Ульянов пожал плечами.
— Это верно, — ответил он, хмурясь. — Странная встреча, да. Я предполагаю, что его наймит в чемто заподозрил Пересветова и решил свести с ним счеты. Или же напротив того — Пересветов решил избавиться от наймита. Вспомните: он ведь в кармане держал такое же шило, как и Голован. Хорошо, что доктор Крейцер не задался вопросом: а для чего его больной прятал на себе это шило?… — Владимир помолчал немного, глядя в землю и думая о чем-то своем. Потом вздохнул, поднял на меня взгляд и сказал: — Мы даже не знаем, кто из двоих устроил эту роковую встречу. И никогда уже об этом не узнаем. Но не все ли равно? Важно ли это? — Владимир покачал головой и неожиданно улыбнулся. — Другое важно, дорогой Николай Афанасьевич. Важно, что дочь ваша, Елена Николаевна, жива и на свободе. И ждет вас. Ждет, а мы с вами тут у входа топчемся!
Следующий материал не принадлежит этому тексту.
Definition schedule_multi (content_library_item_id : UUID)
    (account_schedules : list ScheduleAccountConfig.t) (timezone : string)
  : M (HttpResult (string * list ScheduledPost)) :=
  except_errors
    (SchedulerService.schedule_multi content_library_item_id
       account_schedules timezone true).

Definition get_post (post_id : UUID) : M (HttpResult ScheduledPost) :=
  post <- ScheduledPostRepository.get_by_id_with_relations post_id ;;
  match post with
  | None =>
      ret (HTTPException 404 ("Post " ++ str_UUID post_id ++ " not found"))
  | Some post => ret (Response (SchedulerService.post_to_dict post))
  end.

Definition reschedule_post (post_id : UUID) (scheduled_for : datetime)
    (timezone : option string) : M (HttpResult ScheduledPost) :=
  except_errors (SchedulerService.reschedule post_id scheduled_for timezone).

Definition cancel_post (post_id : UUID) : M (HttpResult ScheduledPost) :=
  except_errors (SchedulerService.cancel post_id).

Definition publish_now (post_id : UUID) : M (HttpResult ScheduledPost) :=
  except_errors (SchedulerService.publish_now post_id).

(** No handler here: what the service raises leaves the route. *)
Definition sync_pending : M (HttpResult SchedulerService.SyncResponse) :=
  result <- SchedulerService.sync_pending ;;
  ret (Response result).

End routes.

(** * Vocabulary of the properties *)

(** The request the remote service is about to receive is answered by
    [r], whatever it asks. *)
Definition next_reply_is (w : World) (r : LateReply) : Prop :=
  forall c, late_api w (List.length (late_calls w)) c = r.

(** The row of a post in a table. *)
Definition row (post_id : UUID) (rows : list ScheduledPost)
  : option ScheduledPost :=
  find (fun p => Nat.eqb (id p) post_id) rows.

(** The content and the account a post refers to can be loaded. *)
Definition loadable (w : World) (post : ScheduledPost) : Prop :=
  (exists c, fst (ContentLibraryRepository.get_by_id_with_media
                    (content_library_item_id post) w) = Ok (Some c)) /\
  (exists a, fst (ConnectedAccountRepository.get_by_id
                    (connected_account_id post) w) = Ok (Some a)).

(** The account and the content the repositories find under a key. *)
Definition account_of (w : World) (account_id : UUID)
  : option ConnectedAccount.t :=
  find (fun a => Nat.eqb (ConnectedAccount.id a) account_id) (accounts w).

Definition content_of (w : World) (item_id : UUID)
  : option ContentLibraryItem.t :=
  find (fun c => Nat.eqb (ContentLibraryItem.id c) item_id
                 && negb (ContentLibraryItem.is_deleted c))
    (contents w).

(** The exception a push ends with: the error of the client without a
    key; with one, [ValueError] when the content or the account of the
    post cannot be loaded, and otherwise the [TypeError] of the request
    body, which carries the [datetime] of [scheduled_for]. *)
Definition push_error (w : World) (post : ScheduledPost) : Exn :=
  if truthy (LATER_DEV_API_KEY w) then
    match content_of w (content_library_item_id post),
          account_of w (connected_account_id post) with
    | Some _, Some _ => TypeError
    | _, _ => ValueError "Content or account not found"
    end
  else LateApiError "Late API key not configured".

(** The exception the update of a remote schedule ends with. *)
Definition update_error (w : World) : Exn :=
  if truthy (LATER_DEV_API_KEY w) then TypeError
  else LateApiError "Late API key not configured".

(** The end of the window of [get_upcoming] can be computed: the
    duration is in the range of [timedelta] and the sum in the range of
    [datetime]. *)
Definition window_in_range (w : World) (hours : Z) : Prop :=
  (timedelta_min <= hours * 3600000000 <= timedelta_max
   /\ datetime_min <= now w + hours * 3600000000 <= datetime_max)%Z.

(** The world keeps its surroundings: tables of accounts and contents,
    clock, key and remote service. *)
Definition same_env (w w' : World) : Prop :=
  accounts w' = accounts w /\ contents w' = contents w /\ now w' = now w
  /\ LATER_DEV_API_KEY w' = LATER_DEV_API_KEY w /\ late_api w' = late_api w.


(** The rows of the session that are in [PENDING_SYNC]. *)
Definition pending_rows (w : World) : list ScheduledPost :=
  filter (fun p => ScheduleStatus_eqb (status p) PENDING_SYNC) (txn w).

(** The account of a batch entry exists and is active. *)
Definition account_ok (w : World) (schedule : ScheduleAccountConfig.t)
  : bool :=
  match find (fun a => Nat.eqb (ConnectedAccount.id a)
                         (ScheduleAccountConfig.connected_account_id schedule))
          (accounts w) with
  | Some a => ConnectedAccount.is_active a
  | None => false
  end.

(** A post of a batch as the first loop of [schedule_multi] leaves it. *)
Definition batch_member (content_id : UUID) (batch : string)
    (sync_immediately : bool) (p : ScheduledPost) : Prop :=
  batch_id p = Some batch
  /\ schedule_mode p = MULTI_PLATFORM
  /\ content_library_item_id p = content_id
  /\ status p = (if sync_immediately then PENDING_SYNC else DRAFT)
  /\ late_post_id p = None.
И это было чистой правдой.
ЭПИЛОГ,
повествующий о том, как точка может превратиться в запятую
Уже на следующий день после самоубийства Пересветова обуяла меня нестерпимая тоска по старому кокушкинскому дому, по речке нашей неторопливой — Кок-Ушне, по лицам знакомым и родным — Домны, Григория, Егора Никифорова… Да что там! — даже патлатую голову рыжего мельника Паклина с искренней любовью прижал бы к груди. И будь на то моя воля, сейчас побежал бы я на пристань. Спору нет — красивый город Самара, а только великое множество бед испытало в нем наше маленькое семейство. Такое множество, что сам город временами представлялся мне средоточием вселенского зла. Но в то же время понимал я, что подобное впечатление несправедливо, что в городе этом обретаются десятки тысяч честных и добропорядочных обывателей и что в любом месте необъятного нашего государства можно столкнуться с душегубами и грабителями.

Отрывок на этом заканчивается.